Pakistan’s new counter-terrorism policy seeks to dismantle all terrorist outfits and their networks through wide-ranging reforms in the education system, police, judiciary and foreign policy.
The proposed policy – titled National Counter Terrorism and Extremism Policy 2013 – seeks a re-assessment of governance weaknesses and policy deficiencies that have permitted the exploitation of vulnerable groups by terror outfits.
Prepared by the interior ministry, the policy could be unveiled during a National Assembly session starting today (Tuesday), where Interior Minister Chaudhry Nisar Ali Khan will delineate its salient features. The policy will be sent to the Defence Committee of the Cabinet for appraisal before it’s adopted for implementation by the end of this month.
According to a draft available with The Express Tribune, the five-layered counter-terror policy seeks to dismantle, contain, prevent, educate and re-integrate.
The draft policy focuses on eliminating all terrorist networks through counter-insurgency, intelligence, police and prosecution.
It rules out reconciliation with the leadership of terrorist groups but gives ample room for patch-up with ‘foot soldiers’ – provided they respect the state authority.
Calling for a new counter-insurgency framework, the policy integrates military action with civilian follow-up. For this purpose, it calls for (a) building the police capacity (b) following up on the military action in an extremist bastion with a broad strategy focused on development work and economic revival.

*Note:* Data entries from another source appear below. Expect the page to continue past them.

(* ===== verification/StoreInvariant.v ===== *)
(** * What the store always says

    The invariant of runs, attempts and definitions, and that the durable
    transitions of the scheduler keep it under every failure: claims,
    completions and cancellations ([Completion]).  With it, the scheduler's
    memory and the store agree on the attempts that are under way. *)

From stdpp Require Import base numbers strings list gmap sets.
From S2P Require Import Prelude Effects Values OutputCapture RetryPolicy CronEngine Domain Storage SchedulerRepository.
From S2P Require Import Lifecycle Completion StoreLogic.
Local Open Scope Z_scope.

(** ** The invariant *)

(** A completed attempt that a retry may follow. *)
Definition history (a : JobAttempt) : Prop :=
  attempt_state a = AttemptCompleted ∧ (attempt_outcome a = Some Failed ∨ attempt_outcome a = Some Interrupted).

(** The attempts [A] of a run in a state. *)
Definition attempts_of_state (state : RunState) (A : Z → option JobAttempt) : Prop :=
  match state with
  | RunScheduled => ∀ n, A n = None
  | RunRunning =>
      ∃ n a, A n = Some a ∧ attempt_state a = AttemptRunning ∧ A (n + 1) = None ∧
             ∀ m b, A m = Some b → m ≠ n → history b
  | RunRetryWait => is_Some (A 1) ∧ ∀ m b, A m = Some b → history b
  | _ => ∀ m b, A m = Some b → attempt_state b = AttemptCompleted
  end.

(** Numbered from one without gaps. *)
Definition numbered (A : Z → option JobAttempt) : Prop :=
  (∀ n, is_Some (A n) → 0 < n) ∧ ∀ n, 0 < n → is_Some (A (n + 1)) → is_Some (A n).

Definition row_ok (r : JobRun) : Prop :=
  is_terminal_run (run_state r) = is_some (run_completed_at r) ∧
  (is_terminal_run (run_state r) = false → run_result r = None) ∧
  valid_started_at (run_state r) (is_some (run_started_at r)) = true ∧
  (schedule_owned r = true → run_origin r = OriginScheduled).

“For a sustainable effort it is critical that the police become the first line of defence by undertaking the role of local intelligence,” says the policy.
In what appears to be an overhaul of policing, the policy seeks to adopt the “police station (thana) as the basic unit. It gives a proactive role to police stations to obtain intelligence at the grass root level. This means that once implemented, the policy will pave the way for training the police in modern techniques of investigation, evidence collection, interrogation, prosecution and rapid response.
The proposed policy also calls for developing an institutionalised mechanism for information-sharing across the provinces and intelligence agencies. It also envisages revision of the entire legal framework for the crime of terrorism to improve prosecution.
This component has three main parts; security against attacks, emergency response and victim management. The first calls for development of a strategy to secure assets, buildings and other potential targets from attacks.
In emergency response, each district will develop a command and coordination structure to ensure that in case of a terrorist attack rescue operations are undertaken efficiently.
To ensure effective victims management, the state will develop an institutionalised mechanism to respond to the long-term needs of victims and their families.
The proposed policy calls for periodic assessment of the terror threat by the National Counter-Terrorism Authority in coordination with intelligence agencies.
It also focuses on plugging terrorist financing through creation of counter-terrorist financing units at the provincial level and ensuring implementation of the anti-money laundering laws.
The policy proposes review of the current border management capacity, especially on western borders, to restrict movement of terrorists to and from Pakistan. It proposes enhancing the capacity of border forces since deployment of army is not a permanent solution.
The draft policy proposes an urgent study of the country’s education sector to evaluate its role in the development of an extremist mindset and focus on reversing this trend.
Interestingly, the madrassa system has not been singled out for reforms, rather the entire system, including curriculum, textbooks and teachers of all schools, will be reviewed.
The policy says cleavages in society provide a facilitating environment for terrorist to create sympathisers and recruits, which is why district-level extracurricular activities will be promoted under the policy to allow dialogue between children of all strata.
Furthermore, it proposes a counter-propaganda policy that will highlight atrocities committed by terrorists through the media.
The draft policy concedes that even if extremist organisations are dismantled, their activists and sympathisers would still retain the ability to regroup.
“A weaning away process will need to be designed for members with a potential to reform and re-integrate into society,” according to the policy. Former jihadis will be asked to identify reconcilable militants for reintegration.
Keeping in view the difficulties faced in diplomatic relations, the draft policy suggests that the situation warrants a serious revisit for Pakistan’s existing foreign policy so as to facilitate the process of weaning out terrorism from the country.
Published in The Express Tribune, August 13th, 2013.